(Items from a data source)
(** * wfmash: command-line parameters and the alignment driver

    A shallow embedding of

    - [handy_parameter] and [parse_args]  (src/interface/parse_args.hpp),
    - [parseMashmapRow], [getRefSequences], [computeAlignments] with its
      reader, worker and writer threads, and [doAlignment]
      (computeAlignments.hpp, class [align::Aligner]; the file
      unnamed/part_001 of the sources),

    followed by the properties of these functions that the
    specification of the program states (C1 to C10) and by further
    properties read off the code (X1 to X25).  C++ integers are
    [Z] with the conversions written out, [std::string] is [string],
    [std::vector] is [list], IEEE binary32/binary64 values are
    [spec_float] with the operations of [SpecFloat], and a call that can
    leave the function other than by returning has an [outcome]. *)

From Stdlib Require Import ZArith List String Ascii Bool Lia.
From Stdlib Require Import Floats.SpecFloat.
Import ListNotations.

Local Open Scope string_scope.
Local Open Scope Z_scope.

(** ** How a C++ evaluation can end *)

Inductive exception : Type :=
| invalid_argument   (* std::invalid_argument *)
| out_of_range.      (* std::out_of_range *)

Inductive undefined : Type :=
| string_index (pos size : Z)        (* s[pos] with pos > s.size() *)
| vector_index (pos size : Z)        (* v[pos] with pos >= v.size() *)
| float_to_int.                      (* value not representable in the target *)

Inductive outcome (A : Type) : Type :=
| Returns (a : A)
| Throws (e : exception)             (* an exception leaves the function *)
| AssertionFailed (cond : string)    (* assert(cond) failed: abort() *)
| Exits (code : Z)                   (* exit(code) *)
| Undefined (u : undefined).         (* undefined behaviour *)

Arguments Returns {A} a.
Arguments Throws {A} e.
Arguments AssertionFailed {A} cond.
Arguments Exits {A} code.
Arguments Undefined {A} u.

Definition bind {A B} (x : outcome A) (f : A -> outcome B) : outcome B :=
  match x with
  | Returns a => f a
  | Throws e => Throws e
  | AssertionFailed c => AssertionFailed c
  | Exits c => Exits c
  | Undefined u => Undefined u
  end.

Notation "x <- e1 ;; e2" := (bind e1 (fun x => e2))
  (at level 61, e1 at next level, right associativity).

(** ** Machine integers *)

Definition UINT64_MAX : Z := 2 ^ 64 - 1.
Definition INT_MAX : Z := 2 ^ 31 - 1.
Definition INT_MIN : Z := - 2 ^ 31.

(** Conversion of an integer to [uint64_t]. *)
Definition to_uint64 (z : Z) : Z := z mod 2 ^ 64.

(** ** Characters and strings *)

Definition is_digit (c : ascii) : bool :=
  let n := Z.of_nat (nat_of_ascii c) in (48 <=? n) && (n <=? 57).

Definition digit_value (c : ascii) : Z := Z.of_nat (nat_of_ascii c) - 48.

(** [isspace] in the "C" locale. *)
Definition isspace (c : ascii) : bool :=
  let n := Z.of_nat (nat_of_ascii c) in (n =? 32) || ((9 <=? n) && (n <=? 13)).

Definition slen (s : string) : Z := Z.of_nat (String.length s).

Fixpoint string_forallb (p : ascii -> bool) (s : string) : bool :=
  match s with
  | EmptyString => true
  | String c r => p c && string_forallb p r
  end.

Fixpoint string_count (p : ascii -> bool) (s : string) : Z :=
  match s with
  | EmptyString => 0
  | String c r => (if p c then 1 else 0) + string_count p r
  end.

(** [s[pos]] on a [const std::string]: the character at [pos], the
    terminating NUL at [pos = size()], undefined beyond. *)
Definition string_at (s : string) (pos : Z) : outcome ascii :=
  if (0 <=? pos) && (pos <=? slen s) then
    match String.get (Z.to_nat pos) s with
    | Some c => Returns c
    | None => Returns zero
    end
  else Undefined (string_index pos (slen s)).

(** [s.substr(0, n)]. *)
Definition substr0 (s : string) (n : Z) : string :=
  String.substring 0 (Z.to_nat n) s.

(** ** IEEE arithmetic used by the sources *)

Module Float.

(** binary32 ([float]) and binary64 ([double]). *)
Definition prec32 : Z := 24.
Definition emax32 : Z := 128.
Definition prec64 : Z := 53.
Definition emax64 : Z := 1024.

(** A positive integer as a (possibly unnormalised) finite value. *)
Definition of_pos (p : positive) : spec_float := S754_finite false p 0.

(** [num / 10^k] rounded to nearest-even in binary32: the value
    [strtof] gives for the decimal numeral with digits [num] and [k]
    of them after the point. *)
Definition decimal32 (num : Z) (k : nat) : spec_float :=
  match num with
  | Zpos p => SFdiv prec32 emax32 (of_pos p) (of_pos (Z.to_pos (10 ^ Z.of_nat k)))
  | _ => S754_zero false
  end.

(** Whether [f] is exactly [num / 10^k]. *)
Definition exactly (f : spec_float) (num : Z) (k : nat) : bool :=
  match f with
  | S754_zero _ => num =? 0
  | S754_finite false m e =>
      if 0 <=? e then Zpos m * 2 ^ e * 10 ^ Z.of_nat k =? num
      else Zpos m * 10 ^ Z.of_nat k =? num * 2 ^ (- e)
  | _ => false
  end.

(** Truncation toward zero of a finite value. *)
Definition truncate (f : spec_float) : option Z :=
  match f with
  | S754_zero _ => Some 0
  | S754_finite s m e =>
      let a := if 0 <=? e then Zpos m * 2 ^ e else Zpos m / 2 ^ (- e) in
      Some (if s then - a else a)
  | _ => None
  end.

(** [(int) d]: truncation; undefined when the truncated value is not
    an [int]. *)
Definition to_int (d : spec_float) : outcome Z :=
  match truncate d with
  | Some z => if (INT_MIN <=? z) && (z <=? INT_MAX) then Returns z
              else Undefined float_to_int
  | None => Undefined float_to_int
  end.

(** [(uint64_t) d]. *)
Definition to_uint64 (d : spec_float) : outcome Z :=
  match truncate d with
  | Some z => if (0 <=? z) && (z <=? UINT64_MAX) then Returns z
              else Undefined float_to_int
  | None => Undefined float_to_int
  end.

(** [pow(10, exp)] as a double, for the exponents 0, 3, 6, 9 that
    [handy_parameter] uses (each is an exact double). *)
Definition pow10 (exp : Z) : spec_float := of_pos (Z.to_pos (10 ^ exp)).

Definition mul64 := SFmul prec64 emax64.

End Float.

(** ** [handy_parameter]  (parse_args.hpp, lines 32-52) *)

(** The lambda [is_a_float]: non-empty, only characters of
    "0123456789.", fewer than two dots. *)
Definition is_dot (c : ascii) : bool := (c =? ".")%char.

Definition is_a_float (s : string) : bool :=
  negb (slen s =? 0)
  && string_forallb (fun c => is_digit c || is_dot c) s
  && (string_count is_dot s <? 2).

(** A run of decimal digits: the number read so far, how many digits
    were read, and what is left. *)
Fixpoint scan_digits (s : string) (acc : Z) (n : nat) : Z * nat * string :=
  match s with
  | String c r =>
      if is_digit c then scan_digits r (10 * acc + digit_value c) (S n)
      else (acc, n, s)
  | EmptyString => (acc, n, s)
  end.

(** Zero or subnormal in binary32. *)
Definition is_tiny (f : spec_float) : bool :=
  match f with
  | S754_zero _ => true
  | S754_finite _ m _ => Zpos (digits2_pos m) <? Float.prec32
  | _ => false
  end.

(** The value [std::stof] returns for the numeral with the digits of
    [num], [k] of them after the point: the nearest float, or
    [std::out_of_range] when [strtof] reports ERANGE (overflow, or a
    tiny inexact result). *)
Definition stof_value (num : Z) (k : nat) : outcome spec_float :=
  let f := Float.decimal32 num k in
  match f with
  | S754_infinity _ => Throws out_of_range
  | _ => if is_tiny f && negb (Float.exactly f num k)
         then Throws out_of_range else Returns f
  end.

(** [std::stof] on a numeral without sign and exponent, the only shape
    [is_a_float] lets through: digits, an optional point, digits.  No
    digit at all is [std::invalid_argument]. *)
Definition stof (s : string) : outcome spec_float :=
  let '(i, ni, rest) := scan_digits s 0 0 in
  let '(num, nf, _) :=
    match rest with
    | String c r => if is_dot c then scan_digits r i 0 else (i, O, rest)
    | EmptyString => (i, O, rest)
    end in
  if (ni + nf =? 0)%nat then Throws invalid_argument
  else stof_value num nf.

Definition char_is (c : ascii) (a b : ascii) : bool := (c =? a)%char || (c =? b)%char.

Problem requirements:
Output all lines from the beginning of the data up to the line holding "reader, worker and", that line included, exactly as written.

Task response:
(** * wfmash: command-line parameters and the alignment driver

    A shallow embedding of

    - [handy_parameter] and [parse_args]  (src/interface/parse_args.hpp),
    - [parseMashmapRow], [getRefSequences], [computeAlignments] with its
      reader, worker and writer threads, and [doAlignment]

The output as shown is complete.